== Supplied data ==

Lemma resample_driver_dist (timeline : list Q) (t_min : Q)
  (acc acc' : PyDict.dict channels) (code : string) (data : channels) :
  resample_driver timeline t_min acc (code, data) = Ok acc' ->
  Forall (Qle 0) (ch_dist data) ->
  exists resampled,
    acc' = PyDict.set code resampled acc /\ Forall (Qle 0) (ch_dist resampled).
Proof.
  unfold resample_driver. intros H Hd.
  match type of H with
  | bind ?m _ = _ => destruct m as [sorted|] eqn:Hre; [cbn [bind] in H|discriminate]
  end.
  apply reorder_channels in Hre. destruct Hre as (_ & _ & _ & Hdist & _).
  cbn [ch_dist] in Hdist.
  assert (Hs : Forall (Qle 0) (ch_dist sorted)).
  { apply Forall_forall. intros v Hv. apply (take_in _ _ _ v Hdist) in Hv.
    rewrite Forall_forall in Hd. now apply Hd. }
  destruct (Np.interp timeline (ch_t sorted) (ch_x sorted)); [cbn [bind] in H|discriminate].
  destruct (Np.interp timeline (ch_t sorted) (ch_y sorted)); [cbn [bind] in H|discriminate].
  destruct (Np.interp timeline (ch_t sorted) (ch_dist sorted)) as [dist|] eqn:Ed;
    [cbn [bind] in H|discriminate].
  repeat match type of H with
         | bind ?m _ = _ => destruct m; [cbn [bind] in H|discriminate]
         end.
  inversion H. eexists. split; [reflexivity|]. cbn [ch_dist].
  now apply (interp_lower 0 _ _ _ _ Ed).
Qed.

Lemma resample_dist (timeline : list Q) (t_min : Q)
  (driver_data resampled : PyDict.dict channels) :
  resample timeline t_min driver_data = Ok resampled ->
  Forall (fun kv => Forall (Qle 0) (ch_dist (snd kv))) driver_data ->
  Forall (fun kv => Forall (Qle 0) (ch_dist (snd kv))) resampled.
Proof.
  unfold resample, PyDict.items. intros H Hd.
  revert H.
  apply for_each_invariant
    with (P := fun d => Forall (fun kv => Forall (Qle 0) (ch_dist (snd kv))) d).
  - intros acc [code data] acc' Hin Hacc H.
    rewrite Forall_forall in Hd. specialize (Hd _ Hin). simpl in Hd.
    destruct (resample_driver_dist _ _ _ _ _ _ H Hd) as (ch & -> & Hch).
    apply Forall_forall. intros kv Hkv. apply set_entries in Hkv.
    destruct Hkv as [->|Hkv]; [exact Hch|].
    rewrite Forall_forall in Hacc. now apply Hacc.
  - constructor.
Qed.

Lemma snapshot_entry_dist (i : nat) (code : string) (d : channels) (x : car) :
  snapshot_entry i (code, d) = Ok x -> In (car_dist x) (ch_dist d).
Proof.
  unfold snapshot_entry. intros H.
  unfold Np.item at 1 in H.
  destruct (nth_error (ch_dist d) i) as [v|] eqn:E; [cbn [bind] in H|discriminate].
  repeat match type of H with
         | bind ?m _ = _ => destruct m; [cbn [bind] in H|discriminate]
         end.
  inversion H. cbn [car_dist]. now apply nth_error_In in E.
Qed.

Lemma build_snapshot_dist (i : nat) (entries : list (string * channels))
  (snapshot : list car) :
  build_snapshot i entries = Ok snapshot ->
  Forall (fun kv => Forall (Qle 0) (ch_dist (snd kv))) entries ->
  Forall (fun x => 0 <= car_dist x) snapshot.
Proof.
  revert snapshot. induction entries as [|[c d] entries IH]; intros snapshot H He.
  - inversion H. constructor.
  - change (build_snapshot i ((c, d) :: entries))
      with (entry <- snapshot_entry i (c, d) ;;
            cs <- build_snapshot i entries ;; Ok (entry :: cs)) in H.
    destruct (snapshot_entry i (c, d)) as [x|e] eqn:E; [|discriminate].
    cbn [bind] in H.
    destruct (build_snapshot i entries) as [cs|e]; [|discriminate].
    cbn [bind] in H. inversion H. inversion He as [|? ? Hd He']; subst.
    constructor; [|now apply IH].
    apply snapshot_entry_dist in E. simpl in Hd.
    rewrite Forall_forall in Hd. now apply Hd.
Qed.

Lemma build_frames_dist (m : PyDict.dict driver_status) (r : PyDict.dict channels)
  (timeline : list Q) (st : asm_state) :
  NoDup (PyDict.keys r) ->
  Forall (fun kv => Forall (Qle 0) (ch_dist (snd kv))) r ->
  build_frames m r timeline = Ok st ->
  Forall (fun f => Forall (fun d => 0 <= df_dist d) (PyDict.values (fr_drivers f)))
    (frames st).
Proof.
  intros Hnd Hr. unfold build_frames.
  apply for_each_invariant
    with (P := fun s => Forall (fun f => Forall (fun d => 0 <= df_dist d)
                                           (PyDict.values (fr_drivers f))) (frames s)).
  - intros s [i t] s' _ Hs H. apply tick_inv in H.
    destruct H as [->|(snapshot & leader & rest & Hsnap & Hsort & ->)]; auto.
    destruct (detect_driver_finish_fold m i (leader :: rest)
                (detect_leader_finish m i leader s)) as [Hf _].
    rewrite detect_leader_finish_frames in Hf.
    cbn [frames]. rewrite Hf. apply Forall_app. split; [exact Hs|].
    constructor; [|constructor].
    destruct (frame_of_keys i t r snapshot leader rest
                (fold_left (detect_driver_finish m i) (leader :: rest)
                   (detect_leader_finish m i leader s)) Hnd Hsnap Hsort)
      as (_ & _ & ->).
    apply (build_snapshot_dist _ _ _ Hsnap) in Hr.
    assert (Hl : Forall (fun x => 0 <= car_dist x) (leader :: rest)).
    { rewrite <- Hsort. unfold sort_by_dist.
      apply (Permutation_Forall (Permutation_sym (stable_sort_perm _ snapshot))).
      exact Hr. }
    unfold PyDict.values. rewrite map_map. apply Forall_map, Forall_forall.
    intros [idx x] Hin. apply in_combine_r in Hin. simpl.
    rewrite Forall_forall in Hl. now apply Hl.
  - constructor.
Qed.

(** X20: no row of a frame of a computed bundle has a negative race
    distance, whatever the in-lap distances of the telemetry are: the lap
    normaliser starts every lap at the running total, and neither the sort
    by time nor the interpolation onto the timeline leaves the range of
    the values. *)
Theorem frame_distances_are_not_negative (tyre : string -> Q) (session : Session)
  (out : bundle) (f : frame) (d : driver_frame) :
  compute_race_telemetry tyre session = Ok out ->
  In f (out_frames out) ->
  In d (PyDict.values (fr_drivers f)) ->
  0 <= df_dist d.
Proof.
  intros H Hf Hd. apply compute_stages in H.
  destruct H as (loaded & t_min & t_max & resampled & st
                 & Hload & _ & _ & _ & Hres & _ & Hnd & _ & Hst & ->).
  cbn [out_frames] in Hf.
  apply load_drivers_dist in Hload.
  apply (resample_dist _ _ _ _ Hres) in Hload.
  pose proof (build_frames_dist _ _ _ _ Hnd Hload Hst) as Hall.
  rewrite Forall_forall in Hall. specialize (Hall f Hf).
  rewrite Forall_forall in Hall. now apply Hall.
Qed.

===

Instructions to follow: Start at the line with "by time nor" and stop at the end of the records. Write those lines out exactly and add nothing.

Response to this task:
    by time nor the interpolation onto the timeline leaves the range of
    the values. *)
Theorem frame_distances_are_not_negative (tyre : string -> Q) (session : Session)
  (out : bundle) (f : frame) (d : driver_frame) :
  compute_race_telemetry tyre session = Ok out ->
  In f (out_frames out) ->
  In d (PyDict.values (fr_drivers f)) ->
  0 <= df_dist d.
Proof.
  intros H Hf Hd. apply compute_stages in H.
  destruct H as (loaded & t_min & t_max & resampled & st
                 & Hload & _ & _ & _ & Hres & _ & Hnd & _ & Hst & ->).
  cbn [out_frames] in Hf.
  apply load_drivers_dist in Hload.
  apply (resample_dist _ _ _ _ Hres) in Hload.
  pose proof (build_frames_dist _ _ _ _ Hnd Hload Hst) as Hall.
  rewrite Forall_forall in Hall. specialize (Hall f Hf).
  rewrite Forall_forall in Hall. now apply Hall.
Qed.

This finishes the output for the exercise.